I came, I told you, on board this Ship in order to return home, but the People are so importunate with me to stay, that I know not what to say to them. I must undergo great hardship if I continue here, the Country being broke to pieces and dissetled. I must now live in a Hutt, eat Yams, and Plantants for Bread, which I could never endure; drink Rum-punch and Water, which were never pleasing to me. I have written to send a younger Person, who may better endure the Fatigue of it than I can: But if I should leave now, it will look very unnatural to leave them in their distress, and therefore what ever I suffer, I would not have such a blame lie at my door, so I am resolved to continue with them a year longer. They are going all in haste, to build a new Town near the Rock Linavea, the Guardian of this Island. The French from Pituguaveis, or Petitgeavias, in Hispaniola, did attack this Island on the North side; but were all defeated and destroyed, it being about the time of the Earthquake.

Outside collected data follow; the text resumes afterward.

(** * Samsung msm8660-common HAL: lights actuator and sensor multiplexer

    A shallow embedding of [liblights/lights.c] and [libsensors/sensors.cpp].
    C [int]s are integers of [Z]; the process globals, the file system the
    code sees and the system calls it issues are explicit state that every
    function threads through, together with a chronological trace of the
    calls made to the outside (system calls, driver methods, log lines). *)

From stdpp Require Import gmap strings list.
From Stdlib Require Import ZArith Lia DecimalString.

#[local] Open Scope Z_scope.

(** ** C integers *)

(** The value an [int] holds after an arithmetic result [z]: two's
    complement wrap-around on 32 bits. *)
Definition int32 (z : Z) : Z := (z + 2 ^ 31) mod 2 ^ 32 - 2 ^ 31.

Definition INT_MAX : Z := 2 ^ 31 - 1.

(** C truth value of an [int]. *)
Definition truthy (z : Z) : bool := negb (z =? 0).

(** ** liblights/lights.c *)

Module Lights.

(** [struct light_state_t] of hardware/lights.h; [color] is an
    [unsigned int] holding 0xAARRGGBB. *)
Record light_state_t := {
  color : Z;
  flashMode : Z;
  flashOnMS : Z;
  flashOffMS : Z;
  brightnessMode : Z
}.

Definition LCD_FILE : string := "/sys/class/leds/lcd-backlight/brightness".
Definition BUTTONS_FILE : string := "/sys/class/misc/melfas_touchkey/brightness".
Definition BUTTONS_POWER : string := "/sys/class/misc/melfas_touchkey/enable_disable".
Definition NOTIFICATION_FILE : string :=
  "/sys/class/misc/backlightnotification/notification_led".
Definition NOTIFICATION_BLINK_FILE : string :=
  "/sys/class/misc/backlightnotification/blink_control".
Definition NOTIFICATION_BLINK_RATE_FILE : string :=
  "/sys/class/misc/backlightnotification/blink_interval".

(** The path literal of [load_settings]. *)
Definition TOUCHLIGHT_SETTING : string := "/data/.disable_touchlight".

Definition ENOENT : Z := 2.
Definition EBADF : Z := 9.

(** A node of the file system as the process sees it: what it holds, the
    [errno] with which opening it fails (if it does), and the [errno] with
    which writing to it fails (if it does).  A path without a node does not
    exist. *)
Record file := {
  contents : string;
  open_errno : option Z;
  write_errno : option Z
}.

Inductive arg :=
| AInt (z : Z)
| AStr (s : string).

(** What the process does to the outside, in program order. *)
Inductive event :=
| SysOpen (path : string) (fd : Z)
| SysWrite (path : string) (data : string) (amt : Z)
| SysClose (path : string)
| StdioOpen (path : string) (ok : bool)
| StdioGetc (path : string) (c : Z)
| StdioClose (path : string)
| ALOGD (fn : string) (args : list arg)
| ALOGE (msg : string) (args : list arg)
| MutexLock
| MutexUnlock.

(** Process state: the file-scope globals, the two function-local statics
    named [already_warned] (one in [write_int], one in [write_str]),
    [errno], the file system and the trace. *)
Record state := {
  g_notification_blink_support : Z;
  g_notification_blink_rate_support : Z;
  g_enable_touchlight : Z;
  write_int_already_warned : Z;
  write_str_already_warned : Z;
  errno : Z;
  fs : gmap string file;
  trace : list event
}.

Definition set_blink_support (v : Z) (s : state) : state :=
  {| g_notification_blink_support := v;
     g_notification_blink_rate_support := g_notification_blink_rate_support s;
     g_enable_touchlight := g_enable_touchlight s;
     write_int_already_warned := write_int_already_warned s;
     write_str_already_warned := write_str_already_warned s;
     errno := errno s; fs := fs s; trace := trace s |}.

Definition set_blink_rate_support (v : Z) (s : state) : state :=
  {| g_notification_blink_support := g_notification_blink_support s;
     g_notification_blink_rate_support := v;
     g_enable_touchlight := g_enable_touchlight s;
     write_int_already_warned := write_int_already_warned s;
     write_str_already_warned := write_str_already_warned s;
     errno := errno s; fs := fs s; trace := trace s |}.

Definition set_enable_touchlight (v : Z) (s : state) : state :=
  {| g_notification_blink_support := g_notification_blink_support s;
     g_notification_blink_rate_support := g_notification_blink_rate_support s;
     g_enable_touchlight := v;
     write_int_already_warned := write_int_already_warned s;
     write_str_already_warned := write_str_already_warned s;
     errno := errno s; fs := fs s; trace := trace s |}.

Definition set_write_int_warned (v : Z) (s : state) : state :=
  {| g_notification_blink_support := g_notification_blink_support s;
     g_notification_blink_rate_support := g_notification_blink_rate_support s;
     g_enable_touchlight := g_enable_touchlight s;
     write_int_already_warned := v;
     write_str_already_warned := write_str_already_warned s;
     errno := errno s; fs := fs s; trace := trace s |}.

Definition set_write_str_warned (v : Z) (s : state) : state :=
  {| g_notification_blink_support := g_notification_blink_support s;
     g_notification_blink_rate_support := g_notification_blink_rate_support s;
     g_enable_touchlight := g_enable_touchlight s;
     write_int_already_warned := write_int_already_warned s;
     write_str_already_warned := v;
     errno := errno s; fs := fs s; trace := trace s |}.

Definition set_errno (v : Z) (s : state) : state :=
  {| g_notification_blink_support := g_notification_blink_support s;
     g_notification_blink_rate_support := g_notification_blink_rate_support s;
     g_enable_touchlight := g_enable_touchlight s;
     write_int_already_warned := write_int_already_warned s;
     write_str_already_warned := write_str_already_warned s;
     errno := v; fs := fs s; trace := trace s |}.

Definition set_fs (v : gmap string file) (s : state) : state :=
  {| g_notification_blink_support := g_notification_blink_support s;
     g_notification_blink_rate_support := g_notification_blink_rate_support s;
     g_enable_touchlight := g_enable_touchlight s;
     write_int_already_warned := write_int_already_warned s;
     write_str_already_warned := write_str_already_warned s;
     errno := errno s; fs := v; trace := trace s |}.
(** * Message analysis and scoring pipeline of the Slack community bot

  A shallow embedding of [scoring_system.py], [content_analyzer.py],
  [message_processor.py] and the decision code of [demo_prototype.py],
  followed by the properties of the pipeline.

  Conventions of the embedding:
  - a Python [str] is a [string] holding its UTF-8 encoding; the substring
    test [a in b] is the same on code points and on their UTF-8 bytes;
  - a Python [dict] is an association list in insertion order with
    pairwise distinct keys ([dict_set] keeps the position of a key that
    is already present, as Python does);
  - a Python [int] is a [Z]; the derived score is a [float]: the weights
    [1.0], [5.0], [2.0] and [10.0] are whole numbers, so every value of the
    score arithmetic is a whole number rounded to 53 bits, an infinity or
    NaN ([Float.t]); a [float] that is stored or read from a file, and a
    time, is the rational it stands for;
  - a JSON document is the tree [json.load] returns; [json.dump] followed
    by [json.load] is taken to give back the same tree. *)

From Stdlib Require Import String Ascii List ZArith QArith Qminmax Bool Lia Lqa.
From Stdlib Require Import Permutation Sorted.
Import ListNotations.

Set Implicit Arguments.
Set Warnings "-register-all".
Open Scope string_scope.

(** ** Python values *)

Module Py.

(** What [json.loads] can return, which is also what a classifier stub
    hands to the message processor. *)
Inductive value : Type :=
| VNone
| VBool (b : bool)
| VInt (n : Z)
| VFloat (q : Q)
| VStr (s : string)
| VList (l : list value)
| VDict (d : list (string * value)).

Definition dict (V : Type) : Type := list (string * V).

(** [bool(v)]: the truth value Python gives [v] in an [if]. *)
Definition truthy (v : value) : bool :=
  match v with
  | VNone => false
  | VBool b => b
  | VInt n => negb (n =? 0)%Z
  | VFloat q => negb (Qeq_bool q 0%Q)
  | VStr s => negb (s =? "")
  | VList l => match l with [] => false | _ => true end
  | VDict d => match d with [] => false | _ => true end
  end.

(** [v > n] for an integer literal [n]; [None] where Python raises
    [TypeError] ([bool] is a subtype of [int] and compares as 0 or 1). *)
Definition gt_int (v : value) (n : Z) : option bool :=
  match v with
  | VInt m => Some (n <? m)%Z
  | VFloat q => Some (negb (Qle_bool q (inject_Z n)))
  | VBool b => Some (n <? (if b then 1 else 0))%Z
  | _ => None
  end.

Fixpoint dict_get {V} (k : string) (d : dict V) : option V :=
  match d with
  | [] => None
  | (k', v) :: d' => if k =? k' then Some v else dict_get k d'
  end.

(** [d.get(k, default)] *)
Definition get {V} (k : string) (default : V) (d : dict V) : V :=
  match dict_get k d with Some v => v | None => default end.

(** [k in d] *)
Definition dict_mem {V} (k : string) (d : dict V) : bool :=
  match dict_get k d with Some _ => true | None => false end.

(** [d[k] = v]: overwrite in place, or append a new key at the end. *)
Fixpoint dict_set {V} (k : string) (v : V) (d : dict V) : dict V :=
  match d with
  | [] => [(k, v)]
  | (k', v') :: d' =>
      if k =? k' then (k, v) :: d' else (k', v') :: dict_set k v d'
  end.

Definition keys {V} (d : dict V) : list string := map fst d.
Definition values {V} (d : dict V) : list V := map snd d.

(** [sub in s] *)
Fixpoint str_contains (sub s : string) : bool :=
  if prefix sub s then true
  else match s with
       | EmptyString => false
       | String _ s' => str_contains sub s'
       end.

(** [s.split(sep)] for a non-empty [sep]: the pieces between the
    leftmost, non-overlapping occurrences of [sep].  [skip] counts the
    characters of a matched separator that are still to be dropped and
    [cur] is the piece read so far. *)
Fixpoint split_from (sep : string) (skip : nat) (cur s : string) : list string :=
  match s with
  | EmptyString => [cur]
  | String c s' =>
      match skip with
      | S k => split_from sep k cur s'
      | O =>
          if prefix sep s
          then cur :: split_from sep (String.length sep - 1) "" s'
          else split_from sep 0 (cur ++ String c "") s'
      end
  end.

Definition str_split (sep s : string) : list string := split_from sep 0 "" s.

(** [any(p(x) for x in l)] *)
Definition any {A} (p : A -> bool) (l : list A) : bool := existsb p l.

(** [sum(l)] *)
Definition sum (l : list Z) : Z := fold_right Z.add 0%Z l.

(** [l[:n]] *)
Definition take {A} (n : nat) (l : list A) : list A := firstn n l.

(** [{k: v for k, v in items}], and any loop of assignments [d[k] = v]
    that starts from [d]. *)
Definition dict_update {V} (d : dict V) (items : list (string * V)) : dict V :=
  fold_left (fun acc kv => dict_set (fst kv) (snd kv) acc) items d.

Definition dict_of_items {V} (items : list (string * V)) : dict V :=
  dict_update [] items.

(** The dict in a value that is a dict. *)
Definition as_dict (v : value) : dict value :=
  match v with
  | VDict d => d
  | _ => []
  end.

(** The exceptions the embedded code can raise. *)
Inductive exn : Type :=
| KeyError (k : string)
| AttributeError
| TypeError
| OverflowError
| SlackApiError.

(** What a call comes to: it returns a value, it raises an exception, or
    it leaves what the embedding represents ([Unmodelled]); nothing is said
    about the call in the last case. *)
Inductive outcome (A : Type) : Type :=
| Ok (a : A)
| Raise (e : exn)
| Unmodelled.

Arguments Raise {A} e.
Arguments Unmodelled {A}.

(** The outcome of a call whose value is then passed through [f]. *)
Definition outcome_map {A B} (f : A -> B) (o : outcome A) : outcome B :=
  match o with
  | Ok a => Ok (f a)
  | Raise e => Raise e
  | Unmodelled => Unmodelled
  end.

The Second Letter, dated June 28, 1692.
Ever since that fatal day, the most terrible that ever I saw in my life, I have lived on Board a Ship; for the shaking of the Earth return every now and then. Yesterday we had a very great one, but it seems less terrible on Ship-board than on Shore; yet I have ventur'd to Port Royal no less than three times since its desolation, among the shattered Houses to bury the Dead, pray with the Sick, and christen the Children. Sunday last I preached among them in a Tent, the Houses that remain being so shattered, I durst not venture to preach in them. The People are overjoy'd to see me among them, and wept bitterly when I preach'd. I hope by this terrible Judgement, God will make them reform their lives, for there was not a more ungodly People on the Face of the Earth.
It is a sad sight to see all this Harbour, one of the fairest and goodliest I ever saw, covered with the dead Bodies of People of all conditions, floating up and down without burial; for our great and famous Burial Place, called the Palisadoes was destroyed by the Earthquake; which dashing to pieces the Tombs, whereof there were Hundreds in that Place, Sea washed the Carcasses of those that were buried out of their Graves.
Multitudes of Rich Men are utterly ruin'd, whilst many, who were poor, by watching opportunities, and searching the wrecked and sunk Houses, (even almost while the Earthquake lasted, and terror wasupon all the considerable People), have gotten great riches.